To sell his agenda, the President borrowed imagery and terminology from America’s first principles. But he twisted the American founding idea of “We the people” into the liberal “It takes a village.”
His rhetoric on the issues only thinly disguised his true meaning. Let’s translate some of his key points.
Obama on “we the people”: “For the American people can no more meet the demands of today’s world by acting alone than American soldiers could have met the forces of fascism or communism with muskets and militias. No single person can train all the math and science teachers we’ll need to equip our children for the future. Or build the roads and networks and research labs that will bring new jobs and businesses to our shores.”
Translation: In case you didn’t hear me the first time, you didn’t build that.

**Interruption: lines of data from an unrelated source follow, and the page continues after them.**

(* ===== verification/PiiDetector.v ===== *)
(** * Detecting personal data in transcriptions

    [pii/detector.go] and [stt/pii_transcription_filter.go]: social security
    numbers, card numbers, phone numbers and email addresses are found by regular
    expressions, checked and masked before the listeners of transcriptions see
    them.  Texts are lists of bytes.  The four expressions are values of a small
    type of expressions with the leftmost-first semantics of Go's [regexp]; they
    match ASCII characters only, so bytes and runes agree on what they match.  A
    panic of the context slice is [None]. *)

From S2P Require Import Prelude GoStrings.
From Stdlib Require Import Ascii String.
#[local] Open Scope string_scope.
#[local] Open Scope list_scope.
#[local] Open Scope Z_scope.

Notation text := (list ascii).

Definition lit (s : string) : text := list_ascii_of_string s.

(** ** Regular expressions *)

Definition char_in (lo hi : Z) (c : ascii) : bool := (lo <=? byte_of c) && (byte_of c <=? hi).
Definition is_digit : ascii -> bool := char_in 48 57.
Definition is_upper : ascii -> bool := char_in 65 90.
Definition is_lower : ascii -> bool := char_in 97 122.
Definition one_of (s : string) (c : ascii) : bool := existsb (Ascii.eqb c) (lit s).

(** [\w] and [\s]. *)
Definition is_word (c : ascii) : bool := is_digit c || is_upper c || is_lower c || one_of "_" c.
Definition is_blank (c : ascii) : bool := char_in 9 10 c || char_in 12 13 c || one_of " " c.

Inductive regex :=
  | Char (p : ascii -> bool)
  | Boundary
  | Empty
  | Cat (r s : regex)
  | Alt (r s : regex)
  | Opt (r : regex)
  | Plus (p : ascii -> bool).

(** [Plus p]: as many characters as possible, then fewer. *)
Fixpoint run_plus {R : Type} (p : ascii -> bool) (l : text) (k : option ascii -> text -> option R) : option R :=
  match l with
  | [] => None
  | c :: l =>
    if p c then match run_plus p l k with Some x => Some x | None => k (Some c) l end else None
  end.

Definition at_word (c : option ascii) : bool := match c with Some c => is_word c | None => false end.

(** Match at the front of [l], after the character [prev], in the order of
    preference; [k] matches the rest. *)
Fixpoint run {R : Type} (r : regex) (prev : option ascii) (l : text) (k : option ascii -> text -> option R) : option R :=
  match r with
  | Char p => match l with c :: l => if p c then k (Some c) l else None | [] => None end
  | Boundary => if Bool.eqb (at_word prev) (at_word (head l)) then None else k prev l
  | Empty => k prev l
  | Cat r s => run r prev l (fun prev l => run s prev l k)
  | Alt r s => match run r prev l k with Some x => Some x | None => run s prev l k end
  | Opt r => match run r prev l k with Some x => Some x | None => k prev l end
  | Plus p => run_plus p l k
  end.

(** The number of bytes of the match at the front of [l]. *)
Definition match_front (r : regex) (prev : option ascii) (l : text) : option nat :=
  run r prev l (fun _ rest => Some (List.length l - List.length rest)%nat).

(** [FindAllStringIndex]: the matches from the position [pos] on, none of them
    empty. *)
Fixpoint find_all (fuel : nat) (r : regex) (prev : option ascii) (pos : nat) (l : text) : list (nat * nat) :=
  match fuel, l with
  | S fuel, c :: l' =>
    match match_front r prev l with
    | Some (S n) => (pos, pos + S n)%nat :: find_all fuel r (last (take (S n) l)) (pos + S n) (drop (S n) l)
    | _ => find_all fuel r (Some c) (S pos) l'
    end
  | _, _ => []
  end.

Definition FindAllStringIndex (r : regex) (l : text) : list (nat * nat) := find_all (List.length l) r None 0 l.

Fixpoint times (n : nat) (r : regex) : regex := match n with O => Empty | S n => Cat r (times n r) end.
Fixpoint cats (l : list regex) : regex := match l with [] => Empty | [r] => r | r :: l => Cat r (cats l) end.
Definition alts (r : regex) (l : list regex) : regex := foldl Alt r l.

(** *** The four expressions *)

Definition Digit : regex := Char is_digit.
Definition Sep : regex := Opt (Char (fun c => one_of "-" c || is_blank c)).
Definition PhoneSep : regex := Opt (Char (fun c => one_of "-." c || is_blank c)).
Definition Exactly (s : string) : regex := Char (one_of s).

Definition ssnRegex : regex :=
  cats [Boundary; times 3 Digit; Sep; times 2 Digit; Sep; times 4 Digit; Boundary].

Definition card4 (first : string) : regex :=
  cats [Exactly first; times 3 Digit; Sep; times 4 Digit; Sep; times 4 Digit; Sep; times 4 Digit].

Definition amex : regex := cats [Exactly "3"; times 3 Digit; Sep; times 6 Digit; Sep; times 5 Digit].

Definition creditCardRegex : regex :=
  cats [Boundary; alts (card4 "4") [card4 "5"; amex; card4 "6"]; Boundary].

Definition phoneRegex : regex :=
  cats [Boundary; Opt (cats [Opt (Exactly "+"); Exactly "1"; PhoneSep]); Opt (Exactly "("); times 3 Digit; Opt (Exactly ")");
        PhoneSep; times 3 Digit; PhoneSep; times 4 Digit; Boundary].

Definition local_char (c : ascii) : bool := is_upper c || is_lower c || is_digit c || one_of "._%+-" c.
Definition domain_char (c : ascii) : bool := is_upper c || is_lower c || is_digit c || one_of ".-" c.
Definition tld_char (c : ascii) : bool := is_upper c || one_of "|" c || is_lower c.

Definition emailRegex : regex :=
  cats [Boundary; Plus local_char; Exactly "@"; Plus domain_char; Exactly "."; Char tld_char; Plus tld_char; Boundary].

(** ** The detector *)

Inductive PIIType := PIITypeSSN | PIITypeCreditCard | PIITypePhone | PIITypeEmail.

#[export] Instance PIIType_eq_dec : EqDecision PIIType.
Proof. solve_decision. Defined.

Record PIIDetector := mkPIIDetector {
  pd_enabledTypes : list PIIType;
  pd_redactionChar : text;
  pd_preserveFormat : bool
}.

Definition NewPIIDetector (config : option PIIDetector) : PIIDetector :=
  default (mkPIIDetector [PIITypeSSN; PIITypeCreditCard; PIITypePhone; PIITypeEmail] (lit "*") true) config.

Record PIIMatch := mkPIIMatch {
  mt_Type : PIIType;
  mt_Original : text;
  mt_Redacted : text;
  mt_Start : nat;
  mt_End : nat;
  mt_Context : text
}.

Record PIIDetectionResult := mkPIIDetectionResult {
  dr_OriginalText : text;
  dr_RedactedText : text;
  dr_Matches : list PIIMatch;
  dr_HasPII : bool
}.

(** [strings.ReplaceAll(s, c, "")] for a single character. *)
Definition remove_char (c : ascii) (s : text) : text := List.filter (fun d => negb (Ascii.eqb d c)) s.

Definition isValidSSN (ssn : text) : bool :=
  let digits := remove_char " " (remove_char "-" ssn) in
  if negb (List.length digits =? 9)%nat then false else
  if existsb (fun invalid => bool_decide (digits = lit invalid))
       ["000000000"; "111111111"; "222222222"; "333333333"; "444444444"; "555555555"; "666666666"; "777777777";
        "888888888"; "999999999"; "123456789"; "987654321"] then false else
  let areaNumber := take 3 digits in
  if bool_decide (areaNumber = lit "000") || bool_decide (areaNumber = lit "666") ||
     bool_decide (head areaNumber = Some "9"%char) then false else
  if bool_decide (take 2 (drop 3 digits) = lit "00") then false else
  negb (bool_decide (take 4 (drop 5 digits) = lit "0000")).

(** The loop of the Luhn check, over the digits from the last to the first. *)
Fixpoint luhn (alternate : bool) (sum : Z) (reversed : text) : Z :=
  match reversed with
  | [] => sum
  | c :: reversed =>
    let digit := u8 (byte_of c - 48) in
    let digit := if alternate then let d := digit * 2 in if 9 <? d then Z.rem d 10 + 1 else d else digit in
    luhn (negb alternate) (sum + digit) reversed
  end.

Definition isValidCreditCard (cardNumber : text) : bool :=
  let digits := remove_char "." (remove_char " " (remove_char "-" cardNumber)) in
  if (List.length digits <? 13)%nat || (19 <? List.length digits)%nat then false else
  match digits with
  | [] => false
  | firstDigit :: others =>
    if forallb (fun c => Ascii.eqb c firstDigit) others then false else
    Z.rem (luhn false 0 (reverse digits)) 10 =? 0
  end.

(** The loops of the maskers: digits up to the number [hidden] are replaced. *)
Fixpoint mask (mark : text) (hidden digitCount : Z) (s : text) : text :=
  match s with
  | [] => []
  | c :: s =>
    if is_digit c then
      (if hidden <? digitCount + 1 then [c] else mark) ++ mask mark hidden (digitCount + 1) s
    else c :: mask mark hidden digitCount s
  end.

Definition count_digits (s : text) : Z := Z.of_nat (List.length (List.filter is_digit s)).

Definition redactSSN (d : PIIDetector) (ssn : text) : text :=
  if pd_preserveFormat d then mask (pd_redactionChar d) 5 0 ssn else lit "[SSN-REDACTED]".

Definition redactCreditCard (d : PIIDetector) (cardNumber : text) : text :=
  if pd_preserveFormat d then mask (pd_redactionChar d) (count_digits cardNumber - 4) 0 cardNumber
  else lit "[CARD-REDACTED]".

Definition redactPhone (d : PIIDetector) (phone : text) : text :=
  if pd_preserveFormat d then mask (pd_redactionChar d) 6 0 phone else lit "[PHONE-REDACTED]".

(** [strings.Split] and [strings.Repeat]. *)
Fixpoint split_text (c : ascii) (s : text) : list text :=
  match s with
  | [] => [[]]
  | d :: s =>
    if Ascii.eqb d c then [] :: split_text c s
    else match split_text c s with w :: ws => (d :: w) :: ws | [] => [[d]] end
  end.

Definition repeat_text (s : text) (n : nat) : text := List.concat (replicate n s).

Definition redactEmail (d : PIIDetector) (email : text) : text :=
  if pd_preserveFormat d then
    match split_text "@" email with
    | [localPart; domain] =>
      if (List.length localPart <=? 2)%nat then repeat_text (pd_redactionChar d) (List.length localPart) ++ lit "@" ++ domain
      else take 1 localPart ++ repeat_text (pd_redactionChar d) (List.length localPart - 2) ++
           drop (List.length localPart - 1) localPart ++ lit "@" ++ domain
    | _ => lit "[EMAIL-REDACTED]"
    end
  else lit "[EMAIL-REDACTED]".

(** [strings.Replace(s, old, new, 1)]. *)
Fixpoint replace_first (s old new : text) : text :=
  if bool_decide (take (List.length old) s = old) then new ++ drop (List.length old) s else
  match s with
  | [] => []
  | c :: s => c :: replace_first s old new
  end.

(** [text[contextStart:contextEnd]] panics when the start is after the end. *)
Definition getContext (txt : text) (start stop : nat) : option text :=
  let contextStart := (start - 20)%nat in
  let contextEnd := Nat.min (stop + 20) (List.length txt) in
  if (contextEnd <? contextStart)%nat then None else Some (take (contextEnd - contextStart) (drop contextStart txt)).

(** The loop of the four detectors: the matches are those of the text [before]
    the pass. *)
Fixpoint redact_matches (type : PIIType) (valid : text -> bool) (redact : text -> text) (before : text)
    (matches : list (nat * nat)) (result : PIIDetectionResult) : option PIIDetectionResult :=
  match matches with
  | [] => Some result
  | (start, stop) :: matches =>
    let original := take (stop - start) (drop start before) in
    if valid original then
      let redacted := redact original in
      context ← getContext (dr_OriginalText result) start stop;
      redact_matches type valid redact before matches
        (result <| dr_Matches := dr_Matches result ++ [mkPIIMatch type original redacted start stop context] |>
                <| dr_RedactedText := replace_first (dr_RedactedText result) original redacted |>)
    else redact_matches type valid redact before matches result
  end.

Definition detect (type : PIIType) (r : regex) (valid : text -> bool) (redact : text -> text) (result : PIIDetectionResult)
    : option PIIDetectionResult :=
  redact_matches type valid redact (dr_RedactedText result) (FindAllStringIndex r (dr_RedactedText result)) result.

Definition detectSSN (d : PIIDetector) : PIIDetectionResult -> option PIIDetectionResult :=
  detect PIITypeSSN ssnRegex isValidSSN (redactSSN d).

Definition detectCreditCard (d : PIIDetector) : PIIDetectionResult -> option PIIDetectionResult :=
  detect PIITypeCreditCard creditCardRegex isValidCreditCard (redactCreditCard d).

Definition detectPhone (d : PIIDetector) : PIIDetectionResult -> option PIIDetectionResult :=
  detect PIITypePhone phoneRegex (fun _ => true) (redactPhone d).

Definition detectEmail (d : PIIDetector) : PIIDetectionResult -> option PIIDetectionResult :=
  detect PIITypeEmail emailRegex (fun _ => true) (redactEmail d).

Definition when_enabled (d : PIIDetector) (type : PIIType) (f : PIIDetectionResult -> option PIIDetectionResult)
    (result : PIIDetectionResult) : option PIIDetectionResult :=
  if bool_decide (type ∈ pd_enabledTypes d) then f result else Some result.

Definition DetectAndRedact (d : PIIDetector) (txt : text) : option PIIDetectionResult :=
  let result := mkPIIDetectionResult txt txt [] false in
  result ← when_enabled d PIITypeSSN (detectSSN d) result;
  result ← when_enabled d PIITypeCreditCard (detectCreditCard d) result;
  result ← when_enabled d PIITypePhone (detectPhone d) result;
  result ← when_enabled d PIITypeEmail (detectEmail d) result;
  Some (result <| dr_HasPII := match dr_Matches result with [] => false | _ => true end |>).

(** ** Examples *)

Definition default_detector : PIIDetector := NewPIIDetector None.
Definition masked (d : PIIDetector) (s : string) : option string :=
  (fun r => string_of_list_ascii (dr_RedactedText r)) <$> DetectAndRedact d (lit s).

Example masks_all :
  masked default_detector "ssn 123-45-6780, card 4111 1111 1111 1111, call (212) 555-0199 or mail john.doe@example.com" =
  Some "ssn ***-**-6780, card **** **** **** 1111, call (***) ***-0199 or mail j******e@example.com".
Proof. by vm_compute. Qed.

(** A number inside a longer word hides a later one: only the first occurrence of
    the matched characters is masked, and it is not the match. *)
Example masks_elsewhere :
  masked default_detector "ref A123-45-6780, ssn 123-45-6780" = Some "ref A***-**-6780, ssn 123-45-6780".
Proof. by vm_compute. Qed.

(** A phone number with the country code keeps five digits. *)
Example phone_shows_five : masked default_detector "1-800-555-0199" = Some "*-***-**5-0199".
Proof. by vm_compute. Qed.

He may have surrounded these words with lip service to the Constitution and America’s promise of freedom, but the President revisited his core message here: It takes a taxpayer-subsidized village to build things. According to his philosophy, entrepreneurs don’t create jobs—the government does.
Obama on the fiscal crisis: “We, the people, understand that our country cannot succeed when a shrinking few do very well and a growing many barely make it….We must make the hard choices to reduce the cost of health care and the size of our deficit. But we reject the belief that America must choose between caring for the generation that built this country and investing in the generation that will build its future.”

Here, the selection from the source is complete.